But should there even be (bee) episodes? Shouldn't this have been a movie? You know, something on the order of the Nathan Lane movie Mouse Hunt, only better?
There are nine episodes in the show, and because most of the episodes are around 10 minutes, with only the first running a longer 19, the total running time for the show is 108 minutes. That's a tad long for a comedy, but it shortens right up once you realize that about two minutes of each episode is devoted to the end credits. If you subtract 18 minutes of credits, you are right down to 90 minutes.
It's another sure sign of something that seems increasingly clear: Viewers prefer watching TV shows to movies.
I hear Netflix is starting to move away from some of its heavier investments in expensive movies with big stars. I read recently that the upcoming Russo-directed The Gray Man, starring Ryan Gosling and Chris Evans, may be among the last of the high-profile, should-have-gotten-a-theatrical-release movies we will see Netflix putting out for a while. (The Gray Man did actually get a theatrical release on Friday, but will debut on Netflix just a week later.)
Now, an action thriller like that doesn't really work diced up as nine episodes, but a comedy like Man vs. Bee? That's a different story.
And despite my preference for movies over TV, I'm not sure it's the wrong thing to do.
If Man vs. Bee had been a movie, I'm not sure we would have watched it. I probably would have watched it myself -- gotta add it to the list -- but it probably wouldn't have been prioritized as a family viewing. Although the kids seem more or less as eager as ever to watch movies, my wife is definitely not. I tried to get the new Netflix animated movie The Sea Beast on the schedule as a family viewing last weekend to review it, and failed. I'm hoping I might get another shot tonight.
With Man vs. Bee passing only about ten minutes at a time, however -- or eight minutes, really, if you exclude the credits -- it's been a snackable pleasure our family can enjoy together, on weekend nights when we eat in front of the TV instead of at the table. In fact, so short are the episodes that we can, and always do, roll into a second, an indulgence we usually don't opt for when we watch a 30-minute or hour-long show.

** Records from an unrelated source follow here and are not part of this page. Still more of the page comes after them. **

(** When each may happen: the owner calls start once, join at most once after
    it, and the destructor between calls; start() and join() return when the
    latch is open and the thread has ended. *)
Definition enabled (s : State) (v : event) : Prop :=
  match v with
  | VStart => the_owner s = ONew
  | VStartReturn => the_owner s = OWaiting ∧ m_latch s ≤ 0
  | VSetTid tid => the_child s = KBegin ∧ 0 < tid
  | VCountDown => the_child s = KCount
  | VFuncReturns => ∃ n, the_child s = KRunning n
  | VJoin => the_owner s = OStarted ∧ is_joined s = false
  | VJoinReturn => the_owner s = OJoining ∧ the_child s = KEnded
  | VDtor => the_owner s = ONew ∨ the_owner s = OStarted
  end.

Definition do_event (s : State) (v : event) : res State :=
  match v with
  | VStart => start true s
  | VStartReturn => start_return s
  | VSetTid tid => run_setTid tid s
  | VCountDown => run_countDown s
  | VFuncReturns => run_func Returns s
  | VJoin => join s
  | VJoinReturn => Ok (join_return s)
  | VDtor => Ok (Thread_dtor s)
  end.

Inductive step : State → State → Prop :=
  | do_step s v s' : enabled s v → do_event s v = Ok s' → step s s'.

(** Past the latch, the thread runs or has ended. *)
Definition live (s : State) : Prop :=
  is_started s = true ∧ 0 < m_pid s ∧ match the_child s with KRunning _ | KEnded => True | _ => False end.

In fact, our biggest problem is getting through it too quickly -- we want this pleasure to draw out as long as it can.
The creators -- Atkinson and William Davies -- were clearly conscious of the fact that their content was approximately feature length. The Wikipedia entry on the series quotes Atkinson as describing the creative process as producing content roughly the length of a feature and then editing it into ten episodes. (How it decreased to nine, the entry does not stipulate.) They had to go about the task a bit differently than if it were a normal feature, though, as episodes require a cliffhanger at the end of each. Though set pieces in a movie may roughly break down that way, it usually wouldn't work out perfectly at those approximate ten-minute intervals.
It's customary for a person in my position to wring his hands over further evidence of the decline of movies. Consider my hands wrung.
Until I see a significant number of other examples of this, though, it's probably too early to worry about this being a trend others will follow. I still can't keep on top of the number of movies released on different platforms in any given year, and that's the way I like it.